Hier, je crois, cela faisait huit ans que Louisette a disparu. Le monde change, les amitiés évoluent, même la famille est parfois prise par d’autres priorités, comme me l’a dit un de mes petits-fils pourtant si jeune. Mais Louisette, je ne t’oublie pas, pas plus que ton frère ou ta sœur Bibiche ne m’oublient et que tes parents qui ne m’ont jamais lâchée… De ton séjour où tu as retrouvé sans doute tes parents, ton père surtout qui pensait souvent, très souvent à toi, même les jours d’anniversaire importants… je suis sûre que tu protèges tout ton monde et j’espère que ta générosité a servi d’exemple à beaucoup de ceux qui t’ont côtoyée.
Merci Marie-Thérèse pour ces émouvantes et si justes pensées.
Hier cela a fait effectivement huit ans (2010) que ma sœur L. nous a quittés au beau milieu d’une nuit étoilée à l’issue d’une longue agonie dans un hôpital parisien! Terrassée après un rude combat par un mal implacable.
On n’oublie rien de la femme rayonnante qu’elle fut, qu’on aimait et qui nous aimait avec nos qualités, nos défauts et nos paradoxes…
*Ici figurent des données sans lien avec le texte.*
(* ===== verification/LimbsBits.v ===== *)
(** Bit operations and long shifts on magnitudes compute those operations on the values. *)
From Stdlib Require Import ZArith Lia.
From stdpp Require Import base tactics numbers list list_numbers option.
From S2P Require Import Prelude Limbs LimbsSpec LimbsDiv.
Open Scope Z_scope.

(** ** Words split at a bit *)

Lemma testbit_split a p k i : 0 <= k -> 0 <= a < 2 ^ k -> 0 <= i ->
  Z.testbit (a + 2 ^ k * p) i = if decide (i < k) then Z.testbit a i else Z.testbit p (i - k).
Proof.
  intros Hk Ha Hi. rewrite Z.add_comm, (Z.mul_comm _ p), <- lor_add_low, Z.lor_spec by lia. case_decide as H.
  - by rewrite Z.mul_pow2_bits_low by lia.
  - rewrite Z.mul_pow2_bits by lia. rewrite <- (Z.mod_small a (2 ^ k)) by lia.
    rewrite Z.mod_pow2_bits_high by lia. apply orb_false_r.
Qed.

(** A bitwise operation, given by its truth table, that keeps zeros. *)
Class BitOp (op : Z -> Z -> Z) (f : bool -> bool -> bool) := {
  bitop_spec a b i : 0 <= i -> Z.testbit (op a b) i = f (Z.testbit a i) (Z.testbit b i);
  bitop_ff : f false false = false }.

#[export] Instance land_bitop : BitOp Z.land andb.
Proof. split; [intros; apply Z.land_spec|done]. Qed.
#[export] Instance lor_bitop : BitOp Z.lor orb.
Proof. split; [intros; apply Z.lor_spec|done]. Qed.
#[export] Instance lxor_bitop : BitOp Z.lxor xorb.
Proof. split; [intros; apply Z.lxor_spec|done]. Qed.
#[export] Instance ldiff_bitop : BitOp Z.ldiff (fun x y => x && negb y).
Proof. split; [intros; apply Z.ldiff_spec|done]. Qed.

Section bitop.
  Context (op : Z -> Z -> Z) (f : bool -> bool -> bool) `{Hop : BitOp op f}.

Lemma bitop_range a b k : 0 <= k -> 0 <= a < 2 ^ k -> 0 <= b < 2 ^ k -> 0 <= op a b < 2 ^ k.
Proof using Hop.
  intros Hk Ha Hb. assert (op a b = op a b mod 2 ^ k) as ->; [|apply Z.mod_pos_bound; apply Z.pow_pos_nonneg; lia].
  apply Z.bits_inj'. intros i Hi. destruct (decide (i < k)); [by rewrite Z.mod_pow2_bits_low|].
  rewrite Z.mod_pow2_bits_high, bitop_spec by lia.
  rewrite <- (Z.mod_small a (2 ^ k)), <- (Z.mod_small b (2 ^ k)), !Z.mod_pow2_bits_high by lia. apply bitop_ff.
Qed.

Lemma bitop_split a b p q k : 0 <= k -> 0 <= a < 2 ^ k -> 0 <= b < 2 ^ k ->
  op (a + 2 ^ k * p) (b + 2 ^ k * q) = op a b + 2 ^ k * op p q.
Proof using Hop.
  intros Hk Ha Hb. apply Z.bits_inj'. intros i Hi. rewrite bitop_spec by lia.
  rewrite !testbit_split by (try apply bitop_range; lia). case_decide; by rewrite bitop_spec by lia.
Qed.

Lemma bitop_00 : op 0 0 = 0.
Proof using Hop. pose proof (bitop_range 0 0 0). cbn in *. lia. Qed.

Lemma val_zip x y : limbs x -> limbs y -> length x = length y ->
  limbs (zip_with op x y) /\ val (zip_with op x y) = op (val x) (val y).
Proof using Hop.
  revert y. induction x as [|a x IH]; intros [|b y] Hx Hy Hlen; try done.
  { split; [constructor|]. symmetry. apply bitop_00. }
  apply limbs_cons in Hx as [Ha Hx]. apply limbs_cons in Hy as [Hb Hy]. injection Hlen as Hlen.
  destruct (IH y Hx Hy Hlen) as [Hl Hv]. cbn [zip_with val]. rewrite bitop_split by (unfold limb in *; lia).
  split; [apply limbs_cons; split; [apply bitop_range; unfold limb in *; lia|done]|]. by rewrite Hv.
Qed.

(** The common limbs, and any sequence that stands for the operation on the others. *)
Lemma bitop_limbs x y n rest : limbs x -> limbs y -> 0 <= n -> n <= zlen x -> n <= zlen y -> limbs rest ->
  val rest = op (vdrop n x) (vdrop n y) ->
  let z := zip_with op (take (Z.to_nat n) x) (take (Z.to_nat n) y) ++ rest in
  normal (trim z) /\ val (trim z) = op (val x) (val y).
Proof using Hop.
  intros Hx Hy Hn Hnx Hny Hr Hv z. unfold zlen in *.
  destruct (val_zip (take (Z.to_nat n) x) (take (Z.to_nat n) y)) as [Hl Hz]; [auto with goish..| |].
  { rewrite !length_take. lia. }
  split; [apply trim_normal, limbs_app; done|]. rewrite trim_val. unfold z. rewrite val_app, Hz, Hv.
  rewrite (vsplit n x), (vsplit n y) by (unfold zlen; lia). unfold Bpow, zlen.
  rewrite bitop_split; [|lia|by apply vtake_range..]. rewrite length_zip_with, !length_take.
  by replace (Z.of_nat _) with n by lia.
Qed.
End bitop.

Lemma zip_loop_spec f x y n z : 0 <= n -> n <= zlen x -> n <= zlen y -> n <= zlen z ->
  zip_loop f x y n z = Some (zip_with f (take (Z.to_nat n) x) (take (Z.to_nat n) y) ++ drop (Z.to_nat n) z).
Proof.
  intros Hn Hx Hy Hz. unfold zip_loop.
  go_loop (fun i z' => z' = zip_with f (take (Z.to_nat i) x) (take (Z.to_nat i) y) ++ drop (Z.to_nat i) z) z' H; [lia|done| |].
  - intros i z' Hi ->. destruct (idx_ok x i) as [a Ha]; [lia|]. destruct (idx_ok y i) as [b Hb]; [lia|].
    rewrite Ha, Hb, !some_bind. apply idx_Some in Ha as [_ Ha]. apply idx_Some in Hb as [_ Hb]. unfold zlen in *.
    assert (length (zip_with f (take (Z.to_nat i) x) (take (Z.to_nat i) y)) = Z.to_nat i) as Hl.
    { rewrite length_zip_with, !length_take. lia. }
    eexists. split; [apply upd_Some; unfold zlen; rewrite length_app, Hl, length_drop; lia|].
    replace (Z.to_nat (i + 1)) with (S (Z.to_nat i)) by lia.
    rewrite (take_S_r _ _ _ Ha), (take_S_r _ _ _ Hb), zip_with_app by (rewrite !length_take; lia).
    destruct (lookup_lt_is_Some_2 z (Z.to_nat i)) as [c Hc]; [lia|]. rewrite (drop_S _ _ _ Hc).
    rewrite <- app_assoc. rewrite <- Hl at 1. rewrite insert_app_r_alt by lia. rewrite Hl, Nat.sub_diag. done.
  - by rewrite H.
Qed.

Lemma land_not32 a b : limb a -> limb b -> Z.land a (not32 b) = Z.ldiff a b.
Proof.
  unfold limb. intros Ha Hb. apply Z.bits_inj'. intros i Hi. unfold not32.
  change (2 ^ 32 - 1) with (Z.ones 32). rewrite Z.land_spec, Z.lxor_spec, Z.ldiff_spec.
  destruct (decide (i < 32)); [by rewrite Z.ones_spec_low, xorb_true_r by lia|].
  rewrite <- (Z.mod_small a (2 ^ 32)), Z.mod_pow2_bits_high by lia. done.
Qed.

Lemma and_limbs_spec x y : limbs x -> limbs y ->
  exists z, and_limbs x y = Some z /\ normal z /\ val z = Z.land (val x) (val y).
Proof.
  intros Hx Hy. unfold and_limbs. set (m := Z.min _ _). pose proof (zlen_nonneg x). pose proof (zlen_nonneg y).
  rewrite zip_loop_spec, some_bind by (rewrite ?zlen_zeros; lia). eexists. split; [done|].
  apply (bitop_limbs Z.land andb); [done|done|lia|lia|lia|auto with goish|].
  unfold zeros. rewrite drop_ge by (rewrite length_replicate; lia). cbn [val].
  destruct (decide (m = zlen x)); [rewrite (vdrop_all m x) by lia; by rewrite Z.land_0_l|].
  rewrite (vdrop_all m y) by lia. by rewrite Z.land_0_r.
Qed.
Oui, depuis son départ, le monde a changé, beaucoup changé. Parfois trop et n’importe comment! Parfois en bien aussi.
Ce qui est certain, c’est que conformément au deuxième principe de la thermodynamique, sa disparition puis celle de nos parents ont fait monter en flèche l’entropie familiale. Alors qu’elle aimait rassembler la famille, celle-ci s’est progressivement dispersée dans une sorte de non-dit honteux, puis, sans se l’avouer, silencieusement, elle a fini par s’ignorer et devenir indifférente à ses communes racines. Des gens considérés comme des frères, pendant près d’un demi siècle, sont devenus des étrangers presque hostiles…
Sans même oser dire que la vie continue, l’évitement réciproque est devenue la règle. Ainsi en sera t’il probablement jusqu’au jour où chacun faisant à son tour l’objet de » regrets éternels » à obsolescence programmée, la mémoire retrouvera ses droits.
Telle est peut-être la seule vérité de la condition humaine à travers les siècles. Celle d’individus à peine plus évolués que les autres mammifères indifférents comme eux, à leur parentèle!
Pour sa part L. refusait cet état de fait…Utopique du bonheur, elle aimait la clarté, alors qu’il semble que ce soit désormais l’oubli et l’opacité qui priment. Ainsi, gommons-nous notre propre histoire! Tant pis…ou dommage.